Mit seinen "Himmelskörpern" ist es ihm gelungen, diese Situation herzustellen. Sie waren bunte, ungewöhnlich ge- formte Großballons, mit ihnen konnte er aufsteigen in den Himmel, der einzigen seiner Kunst angemessenen Bühne, und sich Millionenstädte zu Füßen legen. Weil anfangs seine Auftritte überraschend kamen, ohne Vorankündigung in den Medien, schaute eine ganze Stadt auf zu ihm, der Verkehr kam zum Erliegen, Bewegung hörte auf. Er, ein Einzelner, hatte die Masse zum Stillstand gebracht. Freilich funktionierte die Überraschung nicht lang, bald wusste man in ganz Europa durch Berichte der Massenmedien, dass irgendwann in nächster Zeit Heller und seine "Himmelskörper" auftauchen würden. Aber sie waren dadurch für ihn nicht zwecklos geworden, sie waren ausgestattet mit einem Doppeleffekt der Macht. Durch die unentwegt sich wiederholenden Berichte wurde eine Erwartung geschürt, eine Sehnsucht, die gepriesenen Gebilde endlich mit eigenen Augen zu sehen. Die Neugier konnte zum Bedürfnis wachsen, und das Auftauchen der "Himmelskörper" kam einem Akt der Erlösung gleich.

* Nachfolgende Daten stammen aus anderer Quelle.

(** ** [OrderBy] before [First], and the two orders against each other *)

Lemma filter_all {A : Type} (p : A -> bool) (l : list A) :
  Forall (fun x => p x = true) l -> List.filter p l = l.
Proof.
  induction 1 as [|x l Hx _ IH]; simpl; [reflexivity|]. now rewrite Hx, IH.
Qed.

Lemma array_sort_dense (comparator : value -> value -> Z) (vs : list value) :
  Forall (fun v => is_undefined v = false) vs ->
  array_sort comparator (dense vs) = dense (sort_with comparator vs).
Proof.
  intros Hvs. unfold array_sort. cbv zeta.
  rewrite present_dense, holes_dense, (filter_none _ _ Hvs), filter_all.
  - simpl. now rewrite app_nil_r.
  - eapply Forall_impl; [exact Hvs|]. intros v Hv. simpl. now rewrite Hv.
Qed.

Lemma sort_then_First (comparator : value -> value -> Z) (R : value -> value -> Prop)
    (h : heap) (this : ref) (vs : list value) :
  (forall x y, (0 <? comparator x y) = false -> R x y) ->
  (forall x y, (0 <? comparator x y) = true -> R y x) ->
  (forall x y z, R x y -> R y z -> R x z) ->
  (forall x, R x x) ->
  (this < length h)%nat ->
  vs <> [] ->
  Forall (fun v => is_undefined v = false) vs ->
  exists x : value,
    First None this (<[this := array_sort comparator (dense vs)]> h)
      = (Ret x, <[this := array_sort comparator (dense vs)]> h) /\
    In x vs /\
    Forall (R x) vs.
Proof.
  intros Hstops Hpasses Htrans Hrefl Hlt Hne Hvs.
  rewrite (array_sort_dense _ _ Hvs).
  pose proof (sort_with_perm comparator vs) as Hperm.
  pose proof (sort_with_sorted comparator R Hstops Hpasses Htrans vs) as Hsorted.
  destruct (sort_with comparator vs) as [|x rest].
  - apply Permutation_sym, Permutation_nil in Hperm. contradiction.
  - assert (Hx : In x vs) by (apply (Permutation_in _ (Permutation_sym Hperm)); now left).
    exists x. split; [|split; [exact Hx|]].
    + rewrite (First_run None _ this (dense (x :: rest)))
        by (now apply list_lookup_insert_eq).
      simpl. rewrite List.Forall_forall in Hvs. now rewrite (Hvs x Hx).
    + apply (Permutation_Forall (Permutation_sym Hperm)).
      apply StronglySorted_inv in Hsorted as [_ Hrest]. constructor; [apply Hrefl | exact Hrest].
Qed.

Lemma greater_irrefl {K : Type} `{TotalGreater K} (a : K) : greater a a = false.
Proof.
  destruct (greater a a) eqn:Ha; [|reflexivity].
  pose proof (greater_asym a a Ha) as Hb. congruence.
Qed.

(** On a non-empty receiver without empty slots and without [undefined], and
    for keys that [>] orders totally: [First()] after [OrderBy] returns an
    element of the receiver than whose key no key is smaller, and [First()]
    after [OrderByDescending] an element than whose key no key is greater. *)
Theorem OrderBy_then_First {K : Type} `{TotalGreater K} (k : value -> K)
    (h : heap) (this : ref) (vs : list value) :
  h !! this = Some (dense vs) ->
  vs <> [] ->
  Forall (fun v => is_undefined v = false) vs ->
  (exists (r : ref) (h1 : heap) (x : value),
     OrderBy k this h = (Ret r, h1) /\
     First None r h1 = (Ret x, h1) /\
     In x vs /\
     Forall (fun y => greater (k x) (k y) = false) vs) /\
  (exists (r : ref) (h1 : heap) (x : value),
     OrderByDescending k this h = (Ret r, h1) /\
     First None r h1 = (Ret x, h1) /\
     In x vs /\
     Forall (fun y => greater (k y) (k x) = false) vs).
Proof.
  intros Hthis Hne Hvs.
  assert (Hlt : (this < length h)%nat) by now apply lookup_lt_Some in Hthis.
  split.
  - destruct (sort_then_First
                (fun a b => if greater (k a) (k b) then 1 else -1)
                (fun x y => greater (k x) (k y) = false) h this vs)
      as (x & Hfirst & Hx & Hleast); try assumption.
    + intros x y. now destruct (greater (k x) (k y)).
    + intros x y. destruct (greater (k x) (k y)) eqn:Hxy; [|discriminate].
      intros _. now apply greater_asym.
    + intros x y z. apply greater_negtrans.
    + intros x. apply greater_irrefl.
    + eexists _, _, x. split; [|split; [exact Hfirst|split; assumption]].
      exact (proj1 (store_receiver _ this h this (dense vs) Hthis)).
  - destruct (sort_then_First
                (fun a b => if greater (k a) (k b) then -1 else 1)
                (fun x y => greater (k y) (k x) = false) h this vs)
      as (x & Hfirst & Hx & Hleast); try assumption.
    + intros x y. destruct (greater (k x) (k y)) eqn:Hxy; [|discriminate].
      intros _. now apply greater_asym.
    + intros x y. now destruct (greater (k x) (k y)).
    + intros x y z Hxy Hyz. now apply greater_negtrans with (k y).
    + intros x. apply greater_irrefl.
    + eexists _, _, x. split; [|split; [exact Hfirst|split; assumption]].
      exact (proj1 (store_receiver _ this h this (dense vs) Hthis)).
Qed.

Lemma OrderBy_then_First_witness :
  [sample_numbers] !! 0%nat = Some (dense [number 3; number 1; number 2]) /\
  [number 3; number 1; number 2] <> [] /\
  Forall (fun v => is_undefined v = false) [number 3; number 1; number 2] /\
  exists (r : ref) (h1 : heap) (x : value),
    OrderBy number_or_zero 0%nat [sample_numbers] = (Ret r, h1) /\
    First None r h1 = (Ret x, h1) /\
    In x [number 3; number 1; number 2] /\
    Forall (fun y => greater (number_or_zero x) (number_or_zero y) = false)
      [number 3; number 1; number 2].
Proof.
  assert (Hne : [number 3; number 1; number 2] <> []) by discriminate.
  assert (Hvs : Forall (fun v => is_undefined v = false) [number 3; number 1; number 2])
    by (repeat constructor).
  split; [reflexivity|]. split; [exact Hne|]. split; [exact Hvs|].
  exact (proj1 (OrderBy_then_First number_or_zero [sample_numbers] 0%nat
                  [number 3; number 1; number 2] eq_refl Hne Hvs)).
Defined.

Lemma StronglySorted_snoc {A : Type} (R : A -> A -> Prop) (l : list A) (x : A) :
  StronglySorted R l -> Forall (fun y => R y x) l -> StronglySorted R (l ++ [x]).
Proof.
  induction 1 as [|y l Hl IH Hy]; intros Hx; simpl.
  - repeat constructor.
  - apply Forall_cons_1 in Hx as [Hyx Hx]. constructor; [now apply IH|].
    apply Forall_app. split; [exact Hy | now constructor].
Qed.

Lemma StronglySorted_rev {A : Type} (R : A -> A -> Prop) (l : list A) :
  StronglySorted R l -> StronglySorted (fun x y => R y x) (rev l).
Proof.
  induction 1 as [|x l Hl IH Hx]; simpl; [constructor|].
  apply StronglySorted_snoc; [exact IH|].
  apply List.Forall_forall. intros y Hy. apply in_rev in Hy.
  rewrite List.Forall_forall in Hx. now apply Hx.
Qed.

Als Verwirklichung des Wunsches, Massen zu steuern und von ihnen bewundert zu werden, waren die "Himmelskörper" nicht zu übertreffen, und Heller, ein kluger Kopf, hat es nie versucht. Er wandte sich wieder seinem wichtigsten Tun zu, mit dem er wohl bis zu seinem Lebensende beschäftigt sein wird, weil es nahezu unmöglich ist, zu einem Abschluss zu gelangen. Ein Kennzeichen der Erlösungskünstler, habe ich eingangs gesagt, ist ihre totale Respektlosigkeit. Auf Heller scheint das nicht zuzutreffen, immer wieder erweist er in öffentlichen Auftritten oder Interviews irgendwelchen Großen der Kunst seine Reverenz. Aber der Respekt ist vorgetäuscht, das Ziel ist ein anderes. Alle große Kunst will er sich einverleiben. Kein Großer, an dessen Seite er nicht auftauchte, Warhol, Qualtinger, Astor Piazzola, alle sind seine kostbaren Freunde. Auch Tote werden eingemeindet, am augenfälligsten und umfassendsten in seinem am Burgtheater aufgeführten Stück "Sein und Schein". Zahlreiche sehr berühmte, jedem Mittelschüler bekannte Texte anderer Autoren wurden da von den Schauspielern vorgetragen, Shakespeare, Goethe und so weiter, das literarische Stammpersonal der Burg gastierte in seinem Stück und wurde so zu seinem. Ruhig und gelassen kann er so weitertun. Mit allem, was er sich zuführt, wächst er und kommt seinem Ziel näher, dass alle Kunst seine wird.

Schluss

Österreich ist, aus Gründen, denen nachzugehen sicher lohnend wäre, ein gutes Pflaster für Erlösungskünstler, für Erlöser überhaupt. Man mag sie bewundern, man mag sie verachten; fürchten, derzeit, muss man sie nicht. Dennoch soll man nicht vergessen, dass es nicht lang her ist, dass aus diesem Land der abstoßendste Erlöser der Menschheitsgeschichte hervorgegangen ist. Er wollte Maler werden, aber die Kunst hat ihn nicht aufgenommen in ihr Reich, so hat er einen anderen Weg eingeschlagen. Er wollte eine neue Gesellschaft aufbauen, er hatte vor, große Städte umzugestalten, und das Schlachtfest, das er hat anrichten lassen, war maßlos. Erlösungskünstler sind derlei Fantasien nicht abgeneigt. Es ist daher gut, sie beschränkt zu wissen auf Sphären der Kunst und ihnen deren Häuser zu öffnen. Kunst kann der Wirklichkeit nichts anhaben. Meistens ist das schade. Manchmal ist es gut.

Antonio Fian
1956 in Klagenfurt geboren. Lebt seit 1976 in Wien. Schreibt Dramolette, Erzählungen, Gedichte, Essays. Jüngste Buchveröffentlichungen: "Bis jetzt. Erzählungen" und "Fertige Gedichte" (beide im Droschl Verlag, Graz). Sein Beitrag ist die leicht gekürzte Fassung eines Vortrags, den er vergangenes Wochenende auf dem Wiener Canetti-Symposion hielt.